The Immortal Life of Henrietta Lacks
by Rebecca Skloot
published by Crown; audiobook published by Penguin Random House
2010
OH MY GOODNESS, THIS BOOK. This book is several books in one. At least.
This is a book about the dawn of cell culture, and the scientific beginnings of being able to keep human cells alive outside the body. This ties directly to the biotechnology industry I work in, and provides a history of early techniques and advances that I didn’t know I needed to know!
This is a book about the lives of American Blacks in or from the 1950s American South, the struggles of people too poor to leave the lands on which their ancestors were slaves, the burdens on women who lived with older male cousins who molested them, and the social hierarchies that followed those who left to the north, where no one questioned doctors. (I have never been more grateful that my Black ancestors fled to the midwest… Thank you, grandma!)
(Please note that I am bi-racial, and my family uses Black more than African-American in our self-descriptions; you’ll see me switch between these terms, and sometimes switch cases (Black or black) in my writing.)
This is also a book about remarkable scientific advances that occurred in during an ethically horrific era, in which studies were performed on people, especially African-Americans and institutionalized people, without their consent.
And of a highly ethical, profoundly curious, deeply committed biologist who wanted to know where HeLa cells REALLY came from, and worked for years with the family of Henrietta Lacks to learn the human story behind the cells.

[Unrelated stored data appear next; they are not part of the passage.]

(* ===== verification/LinkedList.v ===== *)
(** * Singly linked lists threaded through the elements of a table

    The kernel links processes through [proc->next]. A heap of such
    cells is seen through [nx : nat -> option (option nat)]: [nx i] is the
    link stored in cell [i] ([Some None] for NULL), or [None] when there is no
    cell [i]. [lpath nx h l t] says that following links from [h] visits the
    cells [l] and then arrives at [t]. *)

From S2P Require Import Prelude.

Fixpoint lpath (nx : nat -> option (option nat)) (h : option nat) (l : list nat)
  (t : option nat) : Prop :=
  match l with
  | [] => h = t
  | i :: l' => h = Some i /\ exists n, nx i = Some n /\ lpath nx n l' t
  end.

(** A whole list ends in NULL. *)
Abbreviation lseg nx h l := (lpath nx h l None).

Lemma lpath_app nx h l1 l2 t :
  lpath nx h (l1 ++ l2) t <-> exists u, lpath nx h l1 u /\ lpath nx u l2 t.
Proof.
  revert h. induction l1 as [|i l1 IH]; intros h; simpl.
  - split; [intros H; by exists h | by intros (u & -> & H)].
  - split.
    + intros (-> & n & Hn & H). apply IH in H as (u & H1 & H2).
      exists u. split; [| done]. split; [done |]. by exists n.
    + intros (u & (-> & n & Hn & H1) & H2). split; [done |]. exists n. split; [done |].
      apply IH. by exists u.
Qed.

Lemma lpath_ext nx nx' h l t :
  (forall i, i ∈ l -> nx i = nx' i) -> lpath nx h l t -> lpath nx' h l t.
Proof.
  revert h. induction l as [|i l IH]; intros h Hx; simpl; [done |].
  intros (-> & n & Hn & H). split; [done |]. exists n.
  rewrite <- Hx by (by left). split; [done |].
  apply IH; [| done]. intros j Hj. apply Hx. by right.
Qed.

Lemma lseg_inj nx h l l' : lseg nx h l -> lseg nx h l' -> l = l'.
Proof.
  revert h l'. induction l as [|i l IH]; intros h [|j l']; simpl; try done.
  - by intros -> [? _].
  - by intros [-> _].
  - intros (-> & n & Hn & H) ([= ->] & n' & Hn' & H'). f_equal.
    rewrite Hn in Hn'. injection Hn' as ->. eauto.
Qed.

(** A list that ends in NULL has no cycle. *)
Lemma lseg_NoDup nx h l : lseg nx h l -> NoDup l.
Proof.
  revert h. induction l as [|i l IH]; intros h; [constructor |].
  simpl. intros (-> & n & Hn & H). constructor; [| eauto].
  intros Hi. apply list_elem_of_split in Hi as (l1 & l2 & ->).
  assert (Hw : lseg nx n (l1 ++ i :: l2)) by done.
  apply lpath_app in H as (u & _ & Hu). simpl in Hu.
  destruct Hu as (-> & n' & Hn' & Hl2). rewrite Hn in Hn'. injection Hn' as ->.
  pose proof (lseg_inj _ _ _ _ Hw Hl2) as He. apply (f_equal length) in He.
  rewrite length_app in He. simpl in He. lia.
Qed.

Lemma lpath_cell nx h l t i : lpath nx h l t -> i ∈ l -> exists n, nx i = Some n.
Proof.
  intros H Hi. apply list_elem_of_split in Hi as (l1 & l2 & ->).
  apply lpath_app in H as (u & _ & Hu). simpl in Hu. destruct Hu as (_ & n & Hn & _). eauto.
Qed.

Lemma lseg_None nx l : lseg nx None l -> l = [].
Proof. destruct l; simpl; [done |]. by intros [? _]. Qed.

Lemma lseg_Some nx i l : lseg nx (Some i) l -> exists l', l = i :: l'.
Proof. destruct l as [|j l]; simpl; [done |]. intros [[= ->] _]. eauto. Qed.

(** Linking [i] in front of a list. *)
Lemma lseg_push nx nx' h l i :
  lseg nx h l -> i ∉ l -> nx' i = Some h ->
  (forall j, j <> i -> nx' j = nx j) -> lseg nx' (Some i) (i :: l).
Proof.
  intros H Hi Hn Ho. simpl. split; [done |]. exists h. split; [done |].
  eapply lpath_ext; [| exact H]. intros j Hj. symmetry. apply Ho. congruence.
Qed.

(** Unlinking [i] by redirecting its predecessor [p]. *)
Lemma lseg_unlink nx nx' h l1 p i l2 n :
  lseg nx h (l1 ++ p :: i :: l2) -> nx i = Some n -> nx' p = Some n ->
  (forall j, j <> p -> j <> i -> nx' j = nx j) -> lseg nx' h (l1 ++ p :: l2).
Proof.
  intros H Hi Hp Ho. pose proof (lseg_NoDup _ _ _ H) as Hnd.
  apply NoDup_app in Hnd as (_ & Hd & Hnd). apply NoDup_cons in Hnd as [Hp1 Hnd].
  apply NoDup_cons in Hnd as [Hi1 _].
  apply lpath_app in H as (u & H1 & H2). simpl in H2.
  destruct H2 as (-> & n1 & _ & -> & n2 & Hn2 & H2).
  rewrite Hi in Hn2. injection Hn2 as <-.
  apply lpath_app. exists (Some p). split.
  - eapply lpath_ext; [| exact H1]. intros j Hj. symmetry.
    apply Ho; intros ->; apply (Hd _ Hj); [by left | right; by left].
  - simpl. split; [done |]. exists n. split; [done |].
    eapply lpath_ext; [| exact H2]. intros j Hj. symmetry.
    apply Ho; intros ->; [apply Hp1; by right | done].
Qed.

(** Linking [i] after the last cell. *)
Lemma lseg_append nx nx' h l i :
  lseg nx h l -> i ∉ l -> nx' i = Some None ->
  (forall j, last l = Some j -> nx' j = Some (Some i)) ->
  (forall j, j <> i -> last l <> Some j -> nx' j = nx j) ->
  lseg nx' (if l is [] then Some i else h) (l ++ [i]).
Proof.
  intros H Hi Hn Hl Ho. destruct (decide (l = [])) as [->|Hne].
  - simpl. split; [done |]. exists None. done.
  - destruct (exists_last Hne) as (l' & p & ->). rewrite last_snoc in Hl, Ho.
    replace (if l' ++ [p] is [] then Some i else h) with h by (by destruct l').
    pose proof (lseg_NoDup _ _ _ H) as Hnd. apply NoDup_app in Hnd as (_ & Hd & _).
    apply lpath_app in H as (u & H1 & H2). simpl in H2. destruct H2 as (-> & n & _ & ->).
    rewrite <- app_assoc. apply lpath_app. exists (Some p). split.
    + eapply lpath_ext; [| exact H1]. intros j Hj. symmetry. apply Ho.
      * intros ->. apply Hi. apply elem_of_app. by left.
      * intros [= ->]. apply (Hd j Hj). by left.
    + simpl. split; [done |]. exists (Some i). split; [by apply Hl |].
      split; [done |]. exists None. done.
Qed.

(** An executable test of [lseg]. *)
Fixpoint lsegb (nx : nat -> option (option nat)) (h : option nat) (l : list nat) : bool :=
  match l with
  | [] => bool_decide (h = None)
  | i :: l' =>
      bool_decide (h = Some i) && match nx i with Some n => lsegb nx n l' | None => false end
  end.

Lemma lsegb_sound nx h l : lsegb nx h l = true -> lseg nx h l.
Proof.
  revert h. induction l as [|i l IH]; intros h; simpl; [by intros ?%bool_decide_eq_true |].
  intros [->%bool_decide_eq_true H]%andb_true_iff. split; [done |].
  destruct (nx i) as [n|]; [| done]. eauto.
Qed.
(** Checking a property of every entry of a concrete table. *)
Lemma table_forall (P : nat -> proc -> Prop) `{!forall i p, Decision (P i p)} pt :
  forallb (fun ip => bool_decide (P (fst ip) (snd ip))) (zip (seq 0 (length pt)) pt) = true ->
  forall i p, pt !! i = Some p -> P i p.
Proof.
  rewrite forallb_forall. intros Hall i p Hp.
  assert (In (i, p) (zip (seq 0 (length pt)) pt)) as Hin.
  { apply list_elem_of_In, list_elem_of_lookup. exists i. apply lookup_zip_Some.
    split; [| done]. apply lookup_seq. apply lookup_lt_Some in Hp. simpl. lia. }
  by apply Hall, bool_decide_eq_true in Hin.
Qed.

Lemma ex_pid_index i p :
  ex_procs !! i = Some p -> p_pid p = 0 \/ p_pid p = Z.of_nat i + 1.
Proof.
  revert i p. apply (table_forall (fun i p => p_pid p = 0 \/ p_pid p = Z.of_nat i + 1)).
  by vm_compute.
Qed.

Lemma ex_range i p : ex_procs !! i = Some p -> 0 <= p_priority p < Z.of_nat PRIO_MAX.
Proof.
  revert i p. apply (table_forall (fun _ p => 0 <= p_priority p < Z.of_nat PRIO_MAX)).
  by vm_compute.
Qed.

(** The first runnable process overall: no bucket before its own has one, and
    it is the first one of its bucket. *)
Lemma head_filter_concat (P : nat -> Prop) `{!forall x, Decision (P x)} qs i :
  head (filter P (concat qs)) = Some i ->
  exists b l1 l2, qs !! b = Some (l1 ++ i :: l2) /\ P i /\ (forall j, j ∈ l1 -> ~ P j) /\
    forall c l j, (c < b)%nat -> qs !! c = Some l -> j ∈ l -> ~ P j.
Proof.
  induction qs as [|l qs IH]; simpl; [done |]. rewrite filter_app.
  destruct (decide (Exists P l)) as [He|Hne].
  - intros Hh. exists 0%nat. simpl.
    assert (exists l1 x l2, l = l1 ++ x :: l2 /\ P x /\ forall j, j ∈ l1 -> ~ P j)
      as (l1 & x & l2 & -> & Hx & Hl1).
    { destruct (list_find P l) as [[k x]|] eqn:Hf.
      - apply list_find_Some in Hf as (Hk & Hx & Hmin).
        exists (take k l), x, (drop (S k) l). split; [by rewrite take_drop_middle |].
        split; [done |]. intros j Hj. apply list_elem_of_lookup in Hj as [m Hm].
        apply lookup_take_Some in Hm as [Hm ?]. eauto.
      - apply list_find_None in Hf. by apply Forall_not_Exists in Hf. }
    rewrite filter_app, (filter_none P l1), filter_cons_True in Hh by done.
    simpl in Hh. injection Hh as ->. exists l1, l2. repeat split; [done | done | lia].
  - rewrite (filter_none P l); [| intros x Hx Px; apply Hne, Exists_exists; eauto].
    intros Hh. destruct (IH Hh) as (b & l1 & l2 & Hb & Hi & Hl1 & Hlow).
    exists (S b), l1, l2. repeat split; [done | done | done |].
    intros [|c] l' j Hc Hl' Hj; simpl in Hl'.
    + injection Hl' as <-. intros Pj. apply Hne, Exists_exists. eauto.
    + eapply (Hlow c); [lia | done | done].
Qed.
(** ** What the clients rely on *)

(** Reading a block through the cache. On a cache in a consistent state,
    [bread] of a block that nobody holds returns, if fewer than NBUF other
    blocks are pinned or held. The caller gets a locked buffer of its own with
    the block's current contents. If the block was not cached, the buffer is
    the least recently used one among those that are neither held nor pinned. *)
Theorem bread_correct disksize s a bn
  (Hrep : bio_rep disksize s a) (Hbn : 0 <= bn < disksize) (Hheld : ~ block_held a bn)
  (Hroom : (size ({[bn]} ∪ busy_blocks a) <= NBUF)%nat) :
  runs (let* i := bread disksize 1 bn in let* d := bdata i in ret (i, d)) s (fun r s' =>
    let '(i, d) := r in
    d = a_view a bn /\ a_held a !! i = None /\
    bio_rep disksize s' (with_held (<[i := bn]> (a_held a)) a) /\
    ((forall j, ~ caches s j bn) -> head (filter (passes s is_free) (reverse (a_mru a))) = Some i)).
Proof.
  assert (Hdec : (exists j, caches s j bn) \/ forall j, ~ caches s j bn).
  { destruct (decide (Exists (fun i => passes s (is_block 1 bn) i) (seq 0 NBUF))) as [He|Hne].
    - apply Exists_exists in He as (i & Hi & Hp). apply elem_of_seq in Hi. left. exists i.
      by apply passes_is_block in Hp; [| lia].
    - right. intros i Hc. apply Hne, Exists_exists. exists i. pose proof Hc as (? & _).
      split; [apply elem_of_seq; lia | by apply passes_is_block]. }
  assert (Hend : forall i s', bio_rep disksize s' (with_held (<[i := bn]> (a_held a)) a) -> a_held a !! i = None ->
    ((forall j, ~ caches s j bn) -> head (filter (passes s is_free) (reverse (a_mru a))) = Some i) ->
    runs (let* d := bdata i in ret (i, d)) s' (fun r s' => let '(i, d) := r in
      d = a_view a bn /\ a_held a !! i = None /\
      bio_rep disksize s' (with_held (<[i := bn]> (a_held a)) a) /\
      ((forall j, ~ caches s j bn) -> head (filter (passes s is_free) (reverse (a_mru a))) = Some i))).
  { intros i s' Hr Hn Hlru. apply runs_bind. eapply (bdata_spec _ _ _ i bn _ Hr); [apply lookup_insert_eq |].
    apply runs_ret. done. }
  apply runs_bind. destruct Hdec as [[j Hj]|Hno].
  - eapply runs_mono; [by eapply bread_hit |]. intros i s' (-> & Hr & Hn). apply Hend; [done | done |].
    intros Hx. by destruct (Hx j).
  - eapply runs_mono; [by eapply bread_miss |]. intros i s' (Hr & Hn & Hlru). by apply Hend.
Qed.

(** Writing a block through the cache: after
    [bread]; change the data; [bwrite]; [brelse], the disk has the new contents
    of that block and all other blocks as before, the block is no longer pinned,
    and its buffer is the last one to be recycled. *)
Theorem bwrite_correct disksize s a bn x
  (Hrep : bio_rep disksize s a) (Hbn : 0 <= bn < disksize) (Hheld : ~ block_held a bn)
  (Hroom : (size ({[bn]} ∪ busy_blocks a) <= NBUF)%nat) (Hx : length x = BSIZE) :
  runs (let* i := bread disksize 1 bn in bdata_set i x ;;; bwrite disksize i ;;; brelse i ;;; ret i) s
    (fun i s' => exists a', bio_rep disksize s' a' /\ a_disk a' = <[bn := x]> (a_disk a) /\
       a_view a' = <[bn := x]> (a_view a) /\ a_pinned a' = a_pinned a ∖ {[bn]} /\
       a_held a' = a_held a /\ head (a_mru a') = Some i).
Proof.
  apply runs_bind. eapply runs_mono; [by apply bread_spec |]. intros i s1 [H1 Hn].
  apply runs_bind. eapply runs_mono; [apply (bdata_set_spec disksize _ _ i bn x H1); [apply lookup_insert_eq | done] |].
  intros [] s2 H2. apply runs_bind.
  eapply runs_mono; [apply (bwrite_spec disksize _ _ i bn H2), lookup_insert_eq |].
  intros [] s3 H3. apply runs_bind.
  eapply runs_mono; [apply (brelse_spec disksize _ _ i bn H3); [apply lookup_insert_eq |] |].
  { intros _. simpl. by rewrite !fn_lookup_insert. }
  intros [] s4 H4. apply runs_ret. eexists. split; [exact H4 |]. simpl.
  rewrite fn_lookup_insert, delete_insert_id by done. done.
Qed.

(** A disk of zeroes after boot. *)
Definition ex_bio : bio := bio_boot (fun _ => replicate BSIZE 0).

#[local] Opaque bio_boot.

Lemma ex_bio_rep : bio_rep 100 ex_bio (fresh (fun _ => replicate BSIZE 0)).
Proof. apply bio_boot_rep. intros bn. apply length_replicate. Qed.

Lemma fresh_room d bn : (size ({[bn]} ∪ busy_blocks (fresh d)) <= NBUF)%nat.
Proof.
  assert (busy_blocks (fresh d) = ∅) as ->.
  { apply set_eq. intros x. split; [| by intros ?%elem_of_empty].
    intros [H|H]%elem_of_union; [by apply elem_of_empty in H |].
    apply elem_of_map_to_set in H as (i & c & Hi & _). cbn [a_held fresh] in Hi. by rewrite lookup_empty in Hi. }
  rewrite union_empty_r_L, size_singleton. unfold NBUF, MAXOPBLOCKS. lia.
Qed.

Lemma fresh_not_held d bn : ~ block_held (fresh d) bn.
Proof. intros [i Hi]. simpl in Hi. by rewrite lookup_empty in Hi. Qed.

Lemma bread_correct_witness :
  runs (let* i := bread 100 1 7 in let* d := bdata i in ret (i, d)) ex_bio (fun r s' =>
    snd r = replicate BSIZE 0).
Proof.
  eapply runs_mono.
  - apply (bread_correct 100 ex_bio _ 7 ex_bio_rep); [lia | apply fresh_not_held | apply fresh_room].
  - intros [i d] s' (-> & _). reflexivity.
Defined.

Lemma bwrite_correct_witness :
  runs (let* i := bread 100 1 7 in bdata_set i (replicate BSIZE 5) ;;; bwrite 100 i ;;; brelse i ;;; ret i)
    ex_bio (fun i s' => bc_disk s' 7 = replicate BSIZE 5).
Proof.
  eapply runs_mono.
  - apply (bwrite_correct 100 ex_bio _ 7 (replicate BSIZE 5) ex_bio_rep);
      [lia | apply fresh_not_held | apply fresh_room | apply length_replicate].
  - intros i s' (a' & Hr & Hd & _). rewrite (r_disk _ _ _ Hr), Hd. apply fn_lookup_insert.
Defined.
(* ===== verification/Ide.v ===== *)
(** * The disk driver (ide.c)

    The queue of requests, the routine that puts a buffer on it and waits, and
    the interrupt handler, on top of a disk controller with two drives. Each
    part of the driver that runs with [idelock] held is atomic; a request is
    cut at its calls of [sleep]. Disk requests of any number of processes, the
    controller and its interrupts interleave. The result is that every request
    has the effect of the memory disk of memide.c, which the buffer cache is
    verified against (Bio.v), in the order of the requests. *)

From stdpp Require Import functions.
From S2P Require Import Prelude Params Cache Bio.

(** ** The controller

    The ports of a controller in programmed input and output: the sector's
    address goes into the ports 0x1f3 to 0x1f6, a command into 0x1f7, data
    through 0x1f0. It is busy after a command, and raises its interrupt when it
    has finished or failed. *)

Definition SECTOR_SIZE : nat := 512.
Definition IDE_BSY : Z := 0x80.
Definition IDE_DRDY : Z := 0x40.
Definition IDE_DF : Z := 0x20.
Definition IDE_ERR : Z := 0x01.
Definition IDE_CMD_READ : Z := 0x20.
Definition IDE_CMD_WRITE : Z := 0x30.
Definition IDE_CMD_RDMUL : Z := 0xc4.
Definition IDE_CMD_WRMUL : Z := 0xc5.

Inductive phase :=
| Ready                                          (** nothing to do *)
| Reading (drive sector : Z)                     (** busy *)
| Filling (drive sector : Z)                     (** waits for the data of a write *)
| Writing (drive sector : Z) (data : block)      (** busy *)
| HasData (data : block)                         (** a sector can be read from the data port *)
| Failed.

Record controller := mkController {
  ct_port : Z -> Z;
  ct_phase : phase;
  ct_irq : bool;
  ct_disk : Z -> Z -> block
}.

Definition set_phase (p : phase) (c : controller) : controller := mkController (ct_port c) p (ct_irq c) (ct_disk c).
Definition set_irq (b : bool) (c : controller) : controller := mkController (ct_port c) (ct_phase c) b (ct_disk c).

(** The addressed drive and sector. *)
Definition drive_of (port : Z -> Z) : Z := Z.land (Z.shiftr (port 0x1f6) 4) 1.
Definition sector_of (port : Z -> Z) : Z :=
  port 0x1f3 + Z.shiftl (port 0x1f4) 8 + Z.shiftl (port 0x1f5) 16 + Z.shiftl (Z.land (port 0x1f6) 0x0f) 24.

(** A byte to a port; the commands for more than one sector are not used. *)
Definition out_byte (port v : Z) (c : controller) : controller :=
  let c := mkController (<[port := uchar v]> (ct_port c)) (ct_phase c) (ct_irq c) (ct_disk c) in
  if port =? 0x1f7 then
    if uchar v =? IDE_CMD_READ then set_phase (Reading (drive_of (ct_port c)) (sector_of (ct_port c))) c
    else if uchar v =? IDE_CMD_WRITE then set_phase (Filling (drive_of (ct_port c)) (sector_of (ct_port c))) c
    else set_phase Failed c
  else c.

Definition out_data (data : block) (c : controller) : controller :=
  match ct_phase c with
  | Filling d n => set_phase (Writing d n data) c
  | _ => c
  end.

Definition in_data (c : controller) : option (block * controller) :=
  match ct_phase c with HasData data => Some (data, set_phase Ready c) | _ => None end.
(* ===== verification/Log.v ===== *)
(** * The write-ahead log (log.c)

    System calls that change the file system run between [begin_op] and
    [end_op]; the blocks they change stay in the cache, pinned by
    [log_write], until the last of them ends and [commit] copies the blocks to
    the log, writes the header (the commit point), installs the blocks at home
    and erases the header. [recover_from_log] runs at boot. The model is
    written against the cache interface of Cache.v. A disk block write is
    atomic; a crash keeps the disk as some prefix of the writes left it. *)

From stdpp Require Import gmap functions.
From S2P Require Import Prelude Params Bytes Cache Bio.

Record logheader := mkHeader { lh_n : Z; lh_block : list Z }.

Record log (S : Type) := mkLog {
  l_cache : S;
  l_start : Z;
  l_size : Z;
  l_outstanding : Z;
  l_committing : Z;
  l_dev : Z;
  l_lh : logheader
}.
Arguments mkLog {S}.
Arguments l_cache {S}.
Arguments l_start {S}.
Arguments l_size {S}.
Arguments l_outstanding {S}.
Arguments l_committing {S}.
Arguments l_dev {S}.
Arguments l_lh {S}.

Section log.
Context {S : Type} `{CacheOps S}.

Definition set_cache (c : S) (l : log S) : log S :=
  mkLog c (l_start l) (l_size l) (l_outstanding l) (l_committing l) (l_dev l) (l_lh l).
Definition set_outstanding (v : Z) (l : log S) : log S :=
  mkLog (l_cache l) (l_start l) (l_size l) v (l_committing l) (l_dev l) (l_lh l).
Definition set_committing (v : Z) (l : log S) : log S :=
  mkLog (l_cache l) (l_start l) (l_size l) (l_outstanding l) v (l_dev l) (l_lh l).
Definition set_lh (v : logheader) (l : log S) : log S :=
  mkLog (l_cache l) (l_start l) (l_size l) (l_outstanding l) (l_committing l) (l_dev l) v.

(** Calling the cache. *)
Definition io {A} (c : ST S A) : ST (log S) A := lift_st l_cache set_cache c.

(** [log.lh.block[i]] *)
Definition lh_at (i : nat) : ST (log S) Z := fun l =>
  let! b := arr_get (lh_block (l_lh l)) (Z.of_nat i) in Ok (b, l).
Definition cost (sb : superblock) (L : gset Z) : nat := size (L ∪ bmaps sb).

Lemma cost_size sb L : (size L <= cost sb L)%nat.
Proof. apply subseteq_size. set_solver. Qed.

Lemma cost_in sb L b : b ∈ L -> cost sb ({[b]} ∪ L) = cost sb L.
Proof. intros Hb. unfold cost. by rewrite (subseteq_union_1_L ({[b]} : gset Z) L) by set_solver. Qed.

Lemma cost_bmap sb L b : b ∈ bmaps sb -> cost sb ({[b]} ∪ L) = cost sb L.
Proof. intros Hb. unfold cost. f_equal. set_solver. Qed.

Lemma cost_add sb L b : (cost sb ({[b]} ∪ L) <= 1 + cost sb L)%nat.
Proof.
  unfold cost. rewrite <- assoc_L by apply _. pose proof (size_union_le {[b]} (L ∪ bmaps sb)) as Hs.
  rewrite size_singleton in Hs. exact Hs.
Qed.

Section geometry.
Context {area : Z -> Prop} {sb : superblock} (Hg : geometry area sb).

Lemma bblock_eq b : 0 <= b < sb_size sb -> BBLOCK b sb = sb_bmapstart sb + b / BPB.
Proof.
  intros Hb. destruct Hg as [Hs (Hi1 & Hi2 & Hi3) (Hb1 & Hb2) _]. unfold BBLOCK. rewrite IPB_eq, BPB_eq in *.
  rewrite u32_small; [lia |].
  pose proof (Z.div_le_mono b (sb_size sb - 1) 4096 ltac:(lia) ltac:(lia)).
  pose proof (Z.div_pos b 4096 ltac:(lia) ltac:(lia)). unfold dstart in *.
  assert (-1 <= (sb_ninodes sb - 1) / 8) by (apply Z.div_le_lower_bound; lia). lia.
Qed.

Lemma bblock_range b : 0 <= b < sb_size sb -> sb_inodestart sb <= BBLOCK b sb < dstart sb /\ BBLOCK b sb ∈ bmaps sb.
Proof.
  intros Hb. rewrite bblock_eq by done. destruct Hg as [Hs (Hi1 & Hi2 & Hi3) (Hb1 & Hb2) _].
  rewrite IPB_eq, BPB_eq in *.
  pose proof (Z.div_le_mono b (sb_size sb - 1) 4096 ltac:(lia) ltac:(lia)).
  pose proof (Z.div_pos b 4096 ltac:(lia) ltac:(lia)).
  assert (-1 <= (sb_ninodes sb - 1) / 8) by (apply Z.div_le_lower_bound; lia).
  split; [lia |]. unfold bmaps. apply elem_of_list_to_set, list_elem_of_fmap. exists (Z.to_nat (b / 4096)).
  split; [lia |]. apply elem_of_seq. rewrite BPB_eq. lia.
Qed.

Lemma bmaps_range b : b ∈ bmaps sb -> sb_bmapstart sb <= b < dstart sb.
Proof.
  unfold bmaps. intros (k & -> & Hk%elem_of_seq)%elem_of_list_to_set%list_elem_of_fmap.
  destruct Hg as [Hs _ (Hb1 & Hb2) _].
  assert (0 <= (sb_size sb - 1) / BPB) by (rewrite BPB_eq; apply Z.div_pos; lia). lia.
Qed.

Lemma area_data b : is_data sb b -> area b.
Proof.
  intros Hb. apply (g_area _ _ Hg). right. destruct Hg as [Hs (Hi1 & Hi2 & Hi3) (Hb1 & Hb2) _].
  unfold is_data in Hb. rewrite IPB_eq, BPB_eq in *.
  assert (-1 <= (sb_ninodes sb - 1) / 8) by (apply Z.div_le_lower_bound; lia).
  assert (0 <= (sb_size sb - 1) / 4096) by (apply Z.div_pos; lia). lia.
Qed.

Lemma area_bblock b : 0 <= b < sb_size sb -> area (BBLOCK b sb).
Proof.
  intros Hb. apply (g_area _ _ Hg). right. destruct (bblock_range b Hb) as [Hr _].
  pose proof (g_bmap _ _ Hg). lia.
Qed.

Lemma bblock_not_data b c : 0 <= b < sb_size sb -> is_data sb c -> BBLOCK b sb <> c.
Proof. intros Hb Hc. destruct (bblock_range b Hb) as [Hr _]. unfold is_data in Hc. lia. Qed.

This book is an emotional roller coaster! From scientific research challenges, to scientists sharing technology freely, to religious Lacks family members who feared their relative was being cloned and that her soul would never rest, to disabled children suffering through medical experiments their families didn’t consent to, to temperamental collaborators, this isn’t the story I was expecting, but it was a remarkable tale, and the audio books was produced to be an amazing ‘listen.’
I recommend this book highly for anyone interested in cell culture, biotechnology, genetic rights, the horrors of mental institutions for the poor, informed consent, being black in the 1950s in the US, and science sleuthing! Sloot does an amazing job of telling the story of writing the book within the book, which is a true adventure. What an author! What a researcher!